The scope of this comparison is to figure out how modern Ruby application servers perform against a simple Rack application.
The Ruby application computes the sum of a range of prime numbers, fetched by the Prime standard library.
The range of the first prime numbers to compute is configurable via a HTTP parameter to stretch computational time.
Ruby 2.3 version is used for all of the tests.
JRuby 9.1.2.0 is used to test the Puma application server in order to compare the threads-pool model versus the pre-forking one.
I only focused on standalone Ruby servers solutions: no external balancers and/or reverse proxies.
For the above reason i removed Thin from the pack, since it does not include a balancer for the spawned processes.
The pack includes:
Puma is a concurrent application server crafted by Evan Phoenix.
The original idea from Mongrel HTTP Parser was extended to make it compatible with Rack-era.
Puma offers the threads-pool and the pre-forking models to grant parallelism on both MRI and JRuby.
bundle exec puma -w 7 --preload
jruby --server -S bundle exec puma
Phusion Passenger is the only Ruby application server existing as a commercial solution (Enterprise version).
Passenger supports both the pre-forking and threads-pool models, the latter is only available for the commercial version (not tested).
Pre-forking automatically spawn a new process on demand (no need to specify the number of workers).
bundle exec passenger start -p 9292
Unicorn is an application server using the pre-forking processes model to elegantly delegate most of the load balancing to the underlaying operating system.
It has been proved to be a reliable deployment option for large Rails application (e.g. Github).
bundle exec unicorn -c config/unicorn.rb
I registered these benchmarks with a MacBook PRO 15 late 2011 having these specs:
- OSX El Captain
- 2,2 GHz Intel Core i7 (4 cores)
- 8 GB 1333 MHz DDR3
I measured memory peak consumption by using Xcode's Instruments.
I used wrk as the loading tool.
I measured each application server three times, picking the best lap.
The following script command is used:
wrk -t 4 -c 100 -d 30s --timeout 2000 http://127.0.0.1:9292/?count=1000
App server | Throughput (req/s) | Latency in ms (avg/stdev/max) | RAM peak (MB) |
---|---|---|---|
Unicorn | 548.71 | 41.66/24.76/207.39 | ~183 |
Passenger | 10036.23 | 9.95/1.35/36.67 | ~138 |
Puma (MRI) | 27442.68 | 3.43/1.82/73.06 | ~226 |
Puma (JVM) | 30372.77 | 0.51/0.11/9.83 | 531.69 |
No crash was registered during the benchmarks.
When HTTP pipe-lining is enabled Puma outperforms other application servers by a large margin.
Passenger was simply not able to perform on par with Puma, although it offers better latency.
Unicorn seems to not support HTTP keep alive option in standalone mode: that's why its throughput is so disappointing.
Memory consumption seems to be inversely proportional to throughput: Passenger and Unicorn are the less memory-hungry application servers, followed by Puma MRI and, with a large gap, Puma JVM.
All of the application servers, but for Unicorn, depends on the Rack gem.
Puma and Passenger have no other runtime dependencies.
Passenger could run in production without any particular changes.
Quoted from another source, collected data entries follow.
(** Two pieces are read into. *)
Lemma input_two w s q d size (space := scratch_lim s - scratch_pos s) b w0 :
  rep w s q -> 0 <= size -> space < Z.of_nat (length d) <= space + size ->
  allocator junk w size = (b, w0) ->
  exists w' s', (w ← store w0 (scratch_buf s) (scratch_pos s) (take (Z.to_nat space) d);
      w ← store w b 0 (drop (Z.to_nat space) d);
      s ← pushiov s (scratch_ptr s) space;
      assertM (scratch_pos s =? scratch_lim s) ;;
      ws ← (if bool_decide (scratch_buf s = defbuf) then Done (w, s) else iovcb w s (Dealloc (scratch_buf s)));
      let '(w, s) := ws : world * suio in
      let s := mksuio (iovs s) (uiocbs s) (uiobytes s) (nrembytes s) (nremiov s) (lastiovend s) b 0 size in
      s ← pushiov s (scratch_ptr s) (Z.of_nat (length d) - space);
      Done (Z.of_nat (length d), w, s)) = Done (Z.of_nat (length d), w', s') /\ rep w' s' (q_append q d).
Proof using Hjunk.
  intros R Hsz Hn. unfold allocator. intros [= <- <-]. set (b := fresh_blk w).
  pose proof (rep_ok _ _ _ R) as O. pose proof (ok_pos _ _ O) as Hpos. pose proof (fresh_unused w s O) as U. fold b in U.
  set (w0 := mkw (<[b := junk size]> (heap w)) (S b) (called w)).
  assert (R0 : rep w0 s q).
  { apply (rep_frame w w0 s q b R U); try done; cbn; [|lia|unfold b; lia]. intros c Hc. by rewrite lookup_insert_ne. }
  set (d1 := take (Z.to_nat space) d). assert (L1 : Z.of_nat (length d1) = space) by (unfold d1; rewrite length_take; lia).
  set (d2 := drop (Z.to_nat space) d). assert (L2 : Z.of_nat (length d2) = Z.of_nat (length d) - space) by (unfold d2; rewrite length_drop; lia).
  destruct (store_scratch w0 s d1 (rep_ok _ _ _ R0) ltac:(lia)) as (w1 & E1 & O1 & C1 & _ & K1 & F1 & H1). rewrite E1.
  assert (R1 : rep w1 s q). { destruct R0 as [_ B P L]. split; try done; congruence. }
  cbn [mbind outcome_bind].
  assert (Hb1 : heap w1 !! b = Some (junk size)).
  { rewrite H1 by (by destruct U). cbn. by rewrite lookup_insert_eq. }
  destruct (store_block w1 b (junk size) 0 d2 Hb1 ltac:(lia)) as (w2 & blk & E2 & Hb2 & Hlen & H2 & K2 & F2).
  { rewrite Hjunk by lia. lia. }
  rewrite E2. cbn [mbind outcome_bind].
  assert (R2 : rep w2 s q).
  { apply (rep_frame w1 w2 s q b R1 U); try done; [lia|]. intros _. rewrite F2, F1. cbn. lia. }
  destruct (scratch_append w2 s q d1 R2) as (s1 & Ep & R3 & S1 & S2 & S3 & S4).
  { rewrite (load_frame w1) by (apply H2, not_eq_sym, (proj1 U)). by apply (load_store w0). }
  rewrite L1 in Ep, S3. rewrite Ep. cbn [mbind outcome_bind].
  destruct (Z.eqb_spec (scratch_pos s1) (scratch_lim s1)) as [_|Hne]; [|unfold space in *; lia]. cbn [assertM mbind outcome_bind].
  destruct (switch_spec w2 s1 _ b blk R3 (S4 b U) Hb2) as (w3 & s2 & -> & R4 & H3). cbn [mbind outcome_bind].
  assert (Hsize : Z.of_nat (length blk) = size) by (rewrite Hlen; by apply Hjunk). rewrite Hsize in R4.
  destruct (scratch_append w3 _ _ d2 R4) as (s3 & Ep3 & R5 & _).
  { cbn [scratch_buf scratch_pos]. rewrite (load_frame w2) by done. by apply (load_store w1). }
  rewrite <- L2, Ep3. cbn [mbind outcome_bind]. exists w3, s3. split; [done|].
  by rewrite q_append_app in R5; unfold d1, d2 in R5; rewrite take_drop in R5.
Qed.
Integration with both Nginx and Apache is a breeze thanks to the wizard installation.
Passenger provides commands to start and stop the server, while Puma relies on a separate bin (pumactl).
Unicorn configuration is the more hardcore of the bucket: it explicitly demands for a configuration file, while the rest of the pack can be configured directly by command line.
Puma on JVM proved to be the fastest of the tested solutions, although MRI implementation is also very close in throughput.
JRuby latency is also better than MRI, despite JVM confirmed to be a memory-hungry piece of software.